Elle entra. La pièce n'était pas très grande, mais meublée, encore une fois, avec un bon goût certain. Une femme élégante, avec de longs cheveux roux flamboyants semblables aux siens, fumait. Elle d'était figée en entendant la porte s'ouvrir, et ses yeux se remplissaient à présent de larmes incontrôlables. A la plus grandes surprise d'Emma, elle se jeta sur elle pour l'enlacer. Cette femme semblait tellement fragile, secouée de sanglots comme une petite fille fautive, qu'elle n'eut pas le courage de la repousser. Après ce qui lui sembla être une éternité, elle la lâcha, et s'écarta gauchement.

« Pardonne-moi mes élans. Je... commença-t-elle, d'un air contrit.

- Qui êtes-vous ? Et qu'est-ce que je fais ici ?

- Je suis Bianca Thomson. Enfin... Ta vraie mère.

- Mais... Enfin... Comment ?

- Quand tu étais bébé, commença-t-elle d'une voie sombre, tu m'as été enlevée. Une femme que je comptais parmi mes ennemis encore hier t'a arrachée aux griffes de ton ravisseur, pour te confier, comme je l'ai appris récemment, à Cloé Lebotier. Tu ne te souviens probablement même pas de moi, dit-elle mélancoliquement. Au fait, je ne devrais pas commencer par ça. Tu es une Métamorphe Emma.

- Une quoi ?

Emma était totalement désemparée. Cloé n'était pas sa mère, son père n'était probablement pas son père, et maintenant on lui annonçait qu'elle était une « Méta... quelque-chose ».

- Hum. C'est délicat. Je peux te prouver ce que je vais te dire. N'ait pas peur. Donc, tu es une Métamorphe. Moi aussi, Anja aussi, et la plupart des gens qui travaillent sur ce bateau aussi. Nous pouvons nous changer en animal. En n'importe quel animal de notre choix en fait. D'ailleurs, je peux t'affirmer que tu es beaucoup plus puissante que bon nombre de Métamorphes.

- Pourquoi ? demanda Emma, en essayant de trouver un moyen de s'échapper de cet endroit. De s'éloigner de cette folle. Car c'était de la folie n'est-ce pas ? Tout cela ne pouvait pas être vrai ? Pourtant, il était vrai qu'Anja était passée d'un adorable chiot, à une jeune femme sans scrupules.

- Parce-que tu es ma fille. Tu es du clan des Dragons.

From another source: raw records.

Lemma ReadAt_files_prefix s files n off acc :
  Forall (fun fi => 0 <= f_Len fi) files -> 0 <= off -> 0 <= n ->
  exists d e, ReadAt_files filepath_Join s files n off acc = (acc ++ d, e) /\ lenZ d <= n /\ at_off s files off d.
Proof.
  intros Hl. revert n off acc. induction Hl as [|fi files Hfi _ IH]; intros n off acc Hoff Hn; cbn [ReadAt_files].
  { exists [], (Some SEOF). rewrite app_nil_r. split_and!; [done|cbn; lia|apply at_off_nil]. }
  destruct (ReadAt_file_prefix (Datatypes.S (Z.to_nat n)) s fi files n off acc Hoff Hn ltac:(lia)) as (d & ret & -> & Hd & Hat & Hret & Hnil).
  destruct ret as [err|]; [by exists d, err|]. specialize (Hret eq_refl).
  destruct (IH (n - lenZ d) (off + lenZ d - f_Len fi) (acc ++ d)) as (d' & e & -> & Hd' & Hat'); [lia|lia|].
  exists (d ++ d'), e. rewrite app_assoc, length_app. split_and!; [done|lia|]. apply at_off_app; [done|].
  intros k Hk. cbn [fbyte]. destruct (Z.ltb_spec (off + lenZ d + Z.of_nat k) (f_Len fi)); [lia|]. rewrite <- Hat' by done. f_equal. lia.
Qed.

(** io.Copy of a section gives a prefix of it. *)
Lemma copy_section_prefix s fuel off n acc :
  Forall (fun fi => 0 <= f_Len fi) (FilesInfo (st_info s)) -> 0 <= off -> 0 <= n ->
  exists d, copy_section filepath_Join fuel s off n acc = acc ++ d /\ lenZ d <= n /\ at_off s (FilesInfo (st_info s)) off d.
Proof.
  intros Hl. revert off n acc. induction fuel as [|fuel IH]; intros off n acc Hoff Hn; cbn [copy_section].
  { exists []. rewrite app_nil_r. split_and!; [done|cbn; lia|apply at_off_nil]. }
  destruct (Z.leb_spec n 0); [exists []; rewrite app_nil_r; split_and!; [done|cbn; lia|apply at_off_nil]|].
  destruct (ReadAt_files_prefix s _ (Z.min n 32768) off [] Hl Hoff ltac:(lia)) as (d & e & E & Hd & Hat). unfold ReadAt. rewrite E. cbn [app].
  destruct e; [exists d; split_and!; [done|lia|done]|]. destruct (_ =? 0); [exists d; split_and!; [done|lia|done]|].
  destruct (IH (off + lenZ d) (n - lenZ d) (acc ++ d)) as (d' & -> & Hd' & Hat'); [lia|lia|]. exists (d ++ d').
  rewrite app_assoc, length_app. split_and!; [done|lia|by apply at_off_app].
Qed.

(** Bytes that were read in full are the region. *)
Lemma at_off_region s off n d : at_off s (FilesInfo (st_info s)) off d -> lenZ d = n -> avail s off n /\ bytes_of s off n = d.
Proof.
  intros Hat Hn. assert (Hav : avail s off n).
  { intros g Hg. specialize (Hat (Z.to_nat (g - off)) ltac:(lia)). replace (off + Z.of_nat (Z.to_nat (g - off))) with g in Hat by lia.
    rewrite Hat. apply lookup_lt_is_Some_2. lia. }
  split; [done|]. pose proof (region_length filepath_Join s off n ltac:(lia) Hav).
  apply (list_eq_same_length _ _ (length d)); [lia|lia|]. intros i x y Hi Hx Hy.
  rewrite region_lookup in Hx by (done || lia). rewrite Hat in Hx by done. congruence.
Qed.

(** ** Verified pieces *)

(** The pieces of the info dictionary lie one after the other in the content. *)
Record sized (info : InfoDict) : Prop := mkSized {
  sz_len : 0 < PieceLen info;
  sz_piece i len : 0 <= i -> PieceLength info i = Some len -> i < NumPieces info ->
    0 <= len <= PieceLen info /\ i * PieceLen info + len <= total_len (FilesInfo info);
}.

Lemma pieces_match_sized info : pieces_match info -> total_len (FilesInfo info) = TotalLength info -> sized info.
Proof using.
  intros [Hl Ht Hn] Htot. constructor; [done|]. intros i len Hi E Hb. rewrite Htot. revert E. unfold PieceLength.
  set (t := TotalLength info) in *. set (q := PieceLen info) in *. set (n := NumPieces info) in *.
  assert (H1 : n * q <= t + q - 1) by (rewrite Hn, Z.mul_comm; apply Z.mul_div_le; lia).
  destruct (Z.eqb_spec i (n - 1)) as [->|Hne].
  - destruct (Z.eqb_spec q 0); [done|]. intros [= <-]. rewrite Z.rem_mod_nonneg by lia.
    pose proof (Z.mod_pos_bound t q ltac:(lia)). pose proof (Z.div_mod t q ltac:(lia)). split; [lia|].
    assert (n - 1 <= t / q) by (apply Z.div_le_lower_bound; lia). nia.
  - intros [= <-]. split; [lia|]. nia.
Qed.

(** The bytes of a piece are there and have its hash. *)
Definition good_piece s (i : Z) : Prop :=
  exists len, PieceLength (st_info s) i = Some len /\ 0 <= len /\ avail s (pieceOff s i) len /\
    PieceHash (st_info s) i = Some (sha1_Sum (bytes_of s (pieceOff s i) len)).

Definition intact s : Prop :=
  forall i piece, at_index (st_pieces s) i = Some piece -> sp_verified piece = true -> good_piece s i.

(** Hashing marks a piece only if it is good. *)
Lemma hashPiece_good s i len s' ok :
  storage_ok s -> 0 <= pieceOff s i -> 0 <= len -> PieceLength (st_info s) i = Some len ->
  hashPiece filepath_Join sha1_Sum s i len = Some (s', ok) ->
  exists blocks, at_index (st_pieces s) i = Some blocks /\
    s' = with_pieces s (<[Z.to_nat i := mkSpiece (sp_blocks blocks) ∅ ok]> (st_pieces s)) /\ (ok = true -> good_piece s i).
Proof using io.
  intros Hok Hoff Hlen Hpl. unfold hashPiece.
  destruct (copy_section_prefix s (Z.to_nat len) (pieceOff s i) len [] ltac:(apply Hok) Hoff Hlen) as (d & -> & Hd & Hat). cbn [app].
  assert (Hdone : forall correct : bool, (correct = true -> good_piece s i) ->
    (piece ← at_index (st_pieces s) i; piece' ← (if correct then markComplete piece else Some (markNotComplete piece));
     l ← set_index (st_pieces s) i piece'; Some (with_pieces s l, correct)) = Some (s', ok) ->
    exists blocks, at_index (st_pieces s) i = Some blocks /\
      s' = with_pieces s (<[Z.to_nat i := mkSpiece (sp_blocks blocks) ∅ ok]> (st_pieces s)) /\ (ok = true -> good_piece s i)).
  { intros correct Hc E. destruct (at_index (st_pieces s) i) as [piece|] eqn:Hp; [|done]. cbn [mbind option_bind] in E.
    exists piece. split; [done|]. pose proof (at_index_bound _ _ _ Hp) as Hb. destruct correct.
    - unfold markComplete in E. destruct (sp_verified piece); [done|]. cbn [mbind option_bind] in E.
      rewrite set_index_Some in E by done. injection E as <- <-. by split.
    - cbn [mbind option_bind] in E. rewrite set_index_Some in E by done. injection E as <- <-. by split. }
  destruct (Z.eqb_spec (lenZ d) len) as [Hl|Hl]; cbn [mbind option_bind].
  - destruct (PieceHash (st_info s) i) as [h|] eqn:Hh; [|done]. cbn [mbind option_bind]. rewrite compareHashes_eq. apply Hdone.
    intros He%bool_decide_eq_true. destruct (at_off_region s _ _ _ Hat Hl) as [Hav Hr]. exists len. rewrite Hr, Hh, He. by split_and!.
  - by apply (Hdone false).
Qed.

- Et qu'est-ce que cela signifie ?

- Tu peux –et moi aussi– te transformer à volonté en Dragon. Indéfiniment, et sans danger. En quantité d'autres animaux aussi d'ailleurs. Prends une chaise, et assieds-toi.

Emma s'exécuta sans poser de questions. En deux jours, son seuil de tolérance à la bizarrerie s'était considérablement élevé. Cependant, elle ne put retenir un cri de surprise quand, en un éclair, sa soi-disante mère se transforma en chat au pelage orangé, puis en mouette, puis en serpent. Enfin, elle s'arrêta et dit :

« Je ne veux pas prendre le risque de me transformer en Dragon ici. Du moins pas entièrement. »

Pourtant, elle saisit une rose dans un des vases qui décoraient la pièce, et, fermant les yeux, elle souffla une flammèche qui embrasa la fleur qu'elle tenait dans sa main.

« Voilà mes preuves, maintenant tu peux me croire. »

Les mots refusaient de sortir de la gorge de la jeune fille. Elle se leva, se balança d'avant en arrière quelques secondes, hésitante, puis se jeta au cou de sa mère. 

Sa mère.

Voilà voilà pour ce chapitre tant attendu (peut-être pas en fait) mais bon, j'espère qu'il vous aura plu. Ce n'était pas trop niais ?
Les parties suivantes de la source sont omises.